輸液ポンプは、静脈内点滴(輸液)の流量を自動的かつ精密に制御するための医療機器です。単純な自然落下式点滴では流量が体位や血圧の変化などにより変動してしまうため、より正確な投与が必要な場面で輸液ポンプが使用されます。
輸液ポンプの仕組みは、主にローラーポンプ方式(チューブをローラーで圧迫して液体を送り出す)とシリンジポンプ方式(注射器のシリンジを機械的に押して少量を精密投与する)に大別されます。

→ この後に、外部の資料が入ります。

(* ===== verification/Connection.v ===== *)
(** * One TLS connection ([src/src/main.rs], the task [run_server] spawns)

    The handshake under its timeout, the certificate chain of the peer, and the
    service that hands every request of the connection to the router.  The requests
    of a connection are handled in a sequence here; how requests interleave is in
    [Concurrent]. *)
From S2P Require Import Prelude RustStr BTree Errors External Reference Http Pdp Config Routing.
From S2P Require Import RateLimit Identity Tls PolicyHash Purpose Redaction ConfigValidate Proxy.
From Stdlib Require Import Ascii.

(** [timeout(tls_handshake_timeout, acceptor.accept(stream))], and for an established
    connection the certificates of the peer. *)
Inductive Handshake : Type :=
| Established (peer_certificates : option (list Der))
| HandshakeFailed (err : string)
| HandshakeTimedOut.

(** The protocol the connection turned out to speak. *)
Inductive Protocol : Type := Http1 | Http2.

(** What the task logs, with the remote address. *)
Inductive Warning : Type :=
| TLS_handshake_failed (remote err : string)
| TLS_handshake_timed_out (remote : string)
| connection_failed (remote err : string).

(** A request as it comes off the connection: no extension is set. *)
Record Incoming `{HttpLib} : Type := {
  in_method : Method;
  in_path : string;
  in_query : option string;
  in_headers : HeaderMap;
  in_body : Body;
}.

Definition internal_problem : ProblemDoc := {|
  problem_type := "urn:registry:problem:connector.internal";
  problem_title := "Internal connector error";
  problem_status := 500%N;
  problem_detail := "request failed inside registry trust connector";
  problem_extra := [] |}.

Section connection.
Context {PL : PercentLib} {UL : UrlLib} {SL : Sha256Lib} {PK : PkiLib} {HL : HttpLib}
  {PD : PdpLib} {AL : AuditLib} {OL : OutboundLib}.
Context (state : ProxyState).

(** The chain of the connection, if there is one, becomes the only extension of the
    request. *)
Definition attach_chain (peer_chain : option PeerCertificateChain) (req : Incoming) : Request := {|
  rq_method := in_method req; rq_path := in_path req; rq_query := in_query req;
  rq_headers := in_headers req; rq_body := in_body req;
  rq_chain := peer_chain |}.

(** [app.oneshot(req)], whose error type is empty; [None] when the handler panics. *)
Definition oneshot (env : Env) (req : Request) (w : World) : World * option (result Empty_set Reply) :=
  let '(w, out) := proxy_handler env state req w in
  (w, (λ r, Ok (fst r)) <$> out).

Definition service (peer_chain : option PeerCertificateChain) (env : Env) (req : Incoming) (w : World)
    : World * option Reply :=
  let '(w, response) := oneshot env (attach_chain peer_chain req) w in
  (w, (λ r, match r with Ok reply => reply | Err _ => Refused internal_problem end) <$> response).

Fixpoint serve_connection (peer_chain : option PeerCertificateChain) (calls : list (Env * Incoming))
    (w : World) : World * list (option Reply) :=
  match calls with
  | [] => (w, [])
  | (env, req) :: calls =>
      let '(w, reply) := service peer_chain env req w in
      let '(w, replies) := serve_connection peer_chain calls w in
      (w, reply :: replies)
  end.

(** [http1().keep_alive(false)]: an HTTP/1 connection carries one request. *)
Definition carried (protocol : Protocol) (calls : list (Env * Incoming)) : list (Env * Incoming) :=
  match protocol with Http1 => take 1 calls | Http2 => calls end.

(** The whole task, with the result of [builder.serve_connection(..)]: the replies and
    the warnings it logs. *)
Definition connection (remote : string) (handshake : Handshake) (protocol : Protocol)
    (calls : list (Env * Incoming)) (served : result string unit) (w : World)
    : World * list (option Reply) * list Warning :=
  match handshake with
  | HandshakeFailed err => (w, [], [TLS_handshake_failed remote err])
  | HandshakeTimedOut => (w, [], [TLS_handshake_timed_out remote])
  | Established certs =>
      let peer_chain : option PeerCertificateChain := certs in
      let '(w, replies) := serve_connection peer_chain (carried protocol calls) w in
      (w, replies, match served with Ok _ => [] | Err err => [connection_failed remote err] end)
  end.

(** ** What leaves on behalf of a connection *)
Context {HS : HttpSpec} {SS : Sha256Spec} {AS : AuditSpec}.
Context (venv : ValidationEnv) (require_env : bool) (environ : Environ) (config : ConnectorConfig).
Context (Hok : validate_config venv config Server require_env = Ok tt)
  (Hst : ProxyState_server environ config = Ok state).

Lemma handler_sends_peer env request w w' out :
  proxy_handler env state request w = (w', out) →
  ∃ new, w_events w' = w_events w ++ new ∧
    ∀ c q, Sent c q ∈ new → ∃ identity, peer_proved config (en_now_verify env) request identity.
Proof using Hst HS.
  intros (r & Hrun & _)%proxy_handler_inv.
  pose proof (ProxyState_server_inv _ _ _ Hst) as (_ & Hm & _). rewrite Hm in Hrun.
  apply handle_server_sends in Hrun as (new & He & [[Hns _]|(logs & p & method & Hns & Hg & _ & -> & _)]).
  { exists new. split; [done|]. intros c q Hin. by apply Hns in Hin. }
  eexists. split; [exact He|]. intros c q _. destruct Hg as [Hauth _ _ _ _ _]. eexists.
  by eapply server_auth_peer.
Qed.

Lemma handler_without_chain env request w :
  rq_chain request = None →
  fst <$> snd (proxy_handler env state request w) =
  Some (Refused (problem_response ClientIdentityMissing)).
Proof using Hst.
  intros Hn. unfold proxy_handler. pose proof (ProxyState_server_inv _ _ _ Hst) as (_ & Hm & _).
  rewrite Hm. unfold handle_server. by rewrite Hn.
Qed.

Lemma service_answers chain env req w : is_Some (snd (service chain env req w)).
Proof using Hok Hst HS SS AS.
  unfold service, oneshot.
  destruct (server_answers venv require_env environ config state env (attach_chain chain req) w Hok Hst)
    as [out Hout].
  destruct (proxy_handler env state (attach_chain chain req) w) as [w' o]. simpl in *. subst o. by eexists.
Qed.

Lemma serve_connection_sends chain calls w w' replies :
  serve_connection chain calls w = (w', replies) →
  ∃ new, w_events w' = w_events w ++ new ∧
    ∀ c q, Sent c q ∈ new → ∃ env req identity, (env, req) ∈ calls ∧
      peer_proved config (en_now_verify env) (attach_chain chain req) identity.
Proof using Hst HS.
  revert w replies. induction calls as [|[env req] calls IH]; intros w replies; simpl.
  { intros [= <- _]. exists []. split; [by rewrite app_nil_r|]. intros c q []%not_elem_of_nil. }
  unfold service, oneshot. destruct (proxy_handler env state _ w) as [w1 out] eqn:Eh.
  destruct (serve_connection chain calls w1) as [w2 rs] eqn:Es. intros [= <- _].
  apply handler_sends_peer in Eh as (new1 & He1 & Hp1). apply IH in Es as (new2 & He2 & Hp2).
  exists (new1 ++ new2). split; [by rewrite He2, He1, app_assoc|]. intros c q [Hin|Hin]%elem_of_app.
  - apply Hp1 in Hin as [identity Hp]. exists env, req, identity. split; [left|done].
  - apply Hp2 in Hin as (env' & req' & identity & Hin & Hp). exists env', req', identity. split; [by right|done].
Qed.

Lemma serve_connection_answers chain calls w w' replies :
  serve_connection chain calls w = (w', replies) →
  length replies = length calls ∧ Forall is_Some replies.
Proof using Hok Hst HS SS AS.
  revert w replies. induction calls as [|[env req] calls IH]; intros w replies; simpl; [by intros [= _ <-]|].
  pose proof (service_answers chain env req w) as Ha.
  destruct (service chain env req w) as [w1 reply]. destruct (serve_connection chain calls w1) as [w2 rs] eqn:Es.
  intros [= <- <-]. apply IH in Es as [Hl Hf]. split; [simpl; by f_equal|by constructor].
Qed.

Lemma serve_anonymous calls w w' replies :
  serve_connection None calls w = (w', replies) →
  Forall (λ r, r = Some (Refused (problem_response ClientIdentityMissing))) replies.
Proof using Hst.
  revert w replies. induction calls as [|[env req] calls IH]; intros w replies; simpl; [by intros [= _ <-]|].
  unfold service, oneshot. pose proof (handler_without_chain env (attach_chain None req) w eq_refl) as Ha.
  destruct (proxy_handler env state _ w) as [w1 out]. destruct (serve_connection None calls w1) as [w2 rs] eqn:Es.
  intros [= <- <-]. simpl in Ha. constructor; [|by eapply IH].
  destruct out as [[reply log]|]; simpl in *; congruence.
Qed.
End connection.

(** ** Properties *)
Module Claims.
(** C23: What a connection can do is decided by its TLS peer.  With a validated
    configuration, every request of an established connection is answered, at most one
    on an HTTP/1 connection; whatever
    is sent upstream on its behalf is sent for a request of that connection whose
    identity was proved by the certificates of that very handshake; a peer without
    certificate gets the same refusal every time; and after a failed or late
    handshake nothing is handled at all. *)
Theorem connection_bound_to_peer {PL : PercentLib} {UL : UrlLib} {SL : Sha256Lib} {SS : Sha256Spec}
    {PK : PkiLib} {HL : HttpLib} {HS : HttpSpec} {PD : PdpLib} {AL : AuditLib} {AS : AuditSpec}
    {OL : OutboundLib} (venv : ValidationEnv) (require_env : bool) (environ : Environ)
    (config : ConnectorConfig) (state : ProxyState) (remote : string) (handshake : Handshake)
    (protocol : Protocol) (calls : list (Env * Incoming)) (served : result string unit)
    (w w' : World) (replies : list (option Reply)) (warnings : list Warning) :
  validate_config venv config Server require_env = Ok tt →
  ProxyState_server environ config = Ok state →
  connection state remote handshake protocol calls served w = (w', replies, warnings) →
  match handshake with
  | Established certs =>
      length replies = length (carried protocol calls) ∧ (protocol = Http1 → length replies ≤ 1) ∧
      Forall is_Some replies ∧ (warnings = [] ↔ is_ok served = true) ∧
      (certs = None → Forall (λ r, r = Some (Refused (problem_response ClientIdentityMissing))) replies) ∧
      ∃ new, w_events w' = w_events w ++ new ∧
        ∀ c q, Sent c q ∈ new → ∃ leaf rest env req identity,
          certs = Some (leaf :: rest) ∧ (env, req) ∈ calls ∧
          extract_peer_identity_from_der (vc_identity (en_now_verify env)) leaf (cf_allow_dns_san_identity config)
            = Ok identity ∧
          peer_proved config (en_now_verify env) (attach_chain certs req) identity
  | _ => w' = w ∧ replies = [] ∧ length warnings = 1
  end.
Proof.
  intros Hok Hst. destruct handshake as [certs|err|]; [|by intros [= <- <- <-]..]. simpl.
  destruct (serve_connection state certs _ w) as [w1 rs] eqn:E. intros [= <- <- <-].
  pose proof (serve_connection_answers state venv require_env environ config Hok Hst certs _ w w1 rs E) as [Hl Hf].
  destruct (serve_connection_sends state environ config Hst certs _ w w1 rs E) as (new & He & Hp).
  split_and!; [done| |done|by destruct served| |].
  - intros ->. rewrite Hl. simpl. rewrite length_take. lia.
  - intros ->. exact (serve_anonymous state environ config Hst _ w w1 rs E).
  - exists new. split; [done|]. intros c q (env & req & identity & Hin & Hpp)%Hp.
    destruct (pp_chain _ _ _ _ Hpp) as (trust & leaf & rest & roots & v & _ & Hc & Hx & _).
    exists leaf, rest, env, req, identity. split_and!; [by simpl in Hc; destruct certs| |done..].
    destruct protocol; [|done]. apply elem_of_take in Hin as (i & Hi & _). by eapply list_elem_of_lookup_2.
Qed.

(** A connection with the client's certificate that makes one request. *)
Definition wit_incoming : @Incoming Ref.ref_http := {|
  in_method := "GET"; in_path := "/v1/x"; in_query := None;
  in_headers := ([("data-purpose", "operations")] : @HeaderMap Ref.ref_http);
  in_body := ("hello" : @Body Ref.ref_http) |}.
Definition wit_connection (handshake : Handshake) :=
  @connection ref_percent ref_url ref_sha256 ref_pki Ref.ref_http ref_pdp ref_audit Proxy.Claims.wit_server
    "192.0.2.7:50000" handshake Http1
    [(Proxy.Claims.wit_penv, wit_incoming); (Proxy.Claims.wit_penv, wit_incoming)] (Ok tt)
    Proxy.Claims.wit_world.

Lemma connection_bound_to_peer_witness :
  let '(w, replies, warnings) := wit_connection (Established (Some ["leaf"; "ca"])) in
  length (w_events w) = 3 ∧ length replies = 1 ∧ length replies ≤ 1 ∧ Forall is_Some replies ∧
  warnings = [].
Proof.
  destruct (wit_connection (Established (Some ["leaf"; "ca"]))) as [[w replies] warnings] eqn:E.
  split.
  - assert (H : length (w_events (fst (fst (wit_connection (Established (Some ["leaf"; "ca"])))))) = 3)
      by (vm_compute; reflexivity).
    rewrite E in H. exact H.
  - destruct (@connection_bound_to_peer ref_percent ref_url ref_sha256 ref_sha256_spec ref_pki Ref.ref_http
      Ref.ref_http_spec ref_pdp ref_audit ref_audit_spec Proxy.Claims.ref_outbound
      ConfigValidate.Claims.wit_env true ConfigValidate.Claims.wit_environ
      (ps_config Proxy.Claims.wit_server) Proxy.Claims.wit_server "192.0.2.7:50000"
      (Established (Some ["leaf"; "ca"])) Http1
      [(Proxy.Claims.wit_penv, wit_incoming); (Proxy.Claims.wit_penv, wit_incoming)] (Ok tt)
      Proxy.Claims.wit_world w replies warnings)
      as (Hl & Hone & Hf & Hw & _).
    + vm_compute. reflexivity.
    + vm_compute. reflexivity.
    + exact E.
    + split; [exact Hl|]. split; [exact (Hone eq_refl)|]. split; [exact Hf|by apply Hw].
Defined.
End Claims.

シリンジポンプは特に微量の薬液投与に適しており、昇圧剤や鎮静剤などの投与に多く使われます。
輸液ポンプの主な特徴・機能は以下の通りです。
- 1時間あたりの投与量(mL/h)を設定して自動制御できる
- 空気混入・閉塞・残量低下などを検知してアラームで知らせる
- 積算投与量の表示・管理が可能
- 電源確保のためバッテリーを内蔵しており、移動時も使用できる
重症患者の管理が行われるICUや手術室、救急搬送中など、薬液の過不足が生命に直結する場面で特に重要な機器です。日本では医療機器として厚生労働省の承認が必要であり、使用には専門的な訓練が求められます。
使い方・例文
入院中の患者が「1時間に50mLのペースで点滴する」という指示を受けた場合、輸液ポンプに流量を設定して正確に投与が管理されます。